Slechts weinig van de bestaande paleolithische vindplaatsen in Polen, waaronder die van de Magdalenacultuur, hebben sporen van vuur bewaard, en zeker geen zulke zichtbare. Haarden van vergelijkbare grootte en die langer in gebruik waren, benadrukte de geïnterviewde van het PAP, werden aangetroffen op een Magdalena-vindplaats in Zwitserland.
Onderzoekers waren geïntrigeerd door het feit dat de mensen die de grot bewoonden, uitgerust met stenen messen die van ver waren meegebracht, arriveerden, zoals blijkt uit de eigenschappen van de vuursteen waarvan ze waren gemaakt. "Toen de voorraden wapens en gereedschappen echter uitgeput raakten, begonnen ze soortgelijke messen te maken van lokale grondstoffen, wat wijst op een langer verblijf", aldus de archeoloog.
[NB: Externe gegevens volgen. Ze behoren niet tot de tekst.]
(** X26: [accessTokenForServicePrincipal] reads the two secrets by the
    names of the selectors in the caller's namespace (the namespace of a
    selector is not used), creates the credential for the given tenant and
    the endpoint of the environment, and asks for a token of the audience
    of the environment; it makes no other call.  When both secrets hold
    their keys, the credential is created from the two values with the
    surrounding white space removed; a secret without the client-id key
    is an error after the first read. *)
Theorem accessTokenForServicePrincipal_reads_caller_namespace :
  forall St (h : handler Generator.Call St) (s s1 : St) (d : Generator.Deps)
         (namespace : string) (envType : ACR.AzureEnvironmentType) (tenantID : string)
         (idRef secretRef : SecretKeySelector) (secret1 : KubeSecret),
    let p := Generator.accessTokenForServicePrincipal d namespace envType tenantID
               idRef secretRef in
    let get1 := Generator.crClient_Get {| NamespacedName_Namespace := namespace;
                                          NamespacedName_Name := Name idRef |} in
    let get2 := Generator.crClient_Get {| NamespacedName_Namespace := namespace;
                                          NamespacedName_Name := Name secretRef |} in
    h _ get1 s = ((secret1, None), s1) ->
    calls_only (servicePrincipal_step d namespace envType tenantID idRef secretRef) p /\
    (KubeSecret_Data secret1 !! Key idRef = None ->
     run h p s =
     ([ev get1],
      Returned ("", Some (ErrorNew ("unable to find key=" +:+ Generator.Quote d (Key idRef)
                            +:+ " secret=" +:+ Generator.Quote d (Name idRef)
                            +:+ " namespace=" +:+ Generator.Quote d namespace))),
      s1)) /\
    (forall secret2 s2 cid csec,
        KubeSecret_Data secret1 !! Key idRef = Some cid ->
        h _ get2 s1 = ((secret2, None), s2) ->
        KubeSecret_Data secret2 !! Key secretRef = Some csec ->
        exists rest,
          trace_of h p s =
          ev get1 :: ev get2
          :: ev (Generator.NewClientSecretCredential tenantID
                   (Generator.TrimSpace d cid) (Generator.TrimSpace d csec)
                   (ACR.AadEndpointForType (Generator.keyvault d) envType))
          :: rest).
Proof.
  intros St h s s1 d namespace envType tenantID idRef secretRef secret1 p get1 get2 Hget1.
  split; [by apply accessTokenForServicePrincipal_calls|].
  unfold p, trace_of, Generator.accessTokenForServicePrincipal.
  rewrite run_bind, (secretKeyRef_run h s s1 d namespace idRef secret1 Hget1).
  cbv beta zeta. cbn [fst snd app]. split.
  - intros Hkey. rewrite Hkey. by rewrite run_Ret.
  - intros secret2 s2 cid csec Hkey1 Hget2 Hkey2. rewrite Hkey1.
    rewrite run_bind, (secretKeyRef_run h s1 s2 d namespace secretRef secret2 Hget2).
    cbv beta zeta. cbn [fst snd app]. rewrite Hkey2.
    rewrite run_bind, run_call. cbv beta zeta. cbn [fst snd app].
    eexists. reflexivity.
Qed.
Onderzoekers wilden ook soortgelijk werk uitvoeren aan de Poolse kant van het Tatragebergte. Professor Valde-Nowak voerde dit uit in twee grotten: de Obłazkowa-grot en de Dziura-grot. "We hebben dit werk met aanzienlijke inspanning en middelen uitgevoerd. We vonden opgegraven alluviale afzettingen (sedimenten op de grotbodem - PAP), en grond van deze alluviale afzettingen werd voor de grotten gestort om terrassen en wandelpaden voor toeristen te creëren. Dit verkleinde de kans op het ontdekken van paleolithische resten aan de Poolse kant aanzienlijk," benadrukte hij.
Hij legde uit dat dit de erfenis was van een naoorlogs programma dat tot doel had het Tatragebergte open te stellen voor het publiek, maar dat een neveneffect de vernietiging van enkele bouwwerken was. "Iets soortgelijks gebeurde met de Huczawy-grot. Die werd in 2018 ook door speleologen doorbroken en was al eerder onderzocht. We hebben daar ook enkele doorbraken gevonden, maar niet op zo'n grote schaal," zei hij.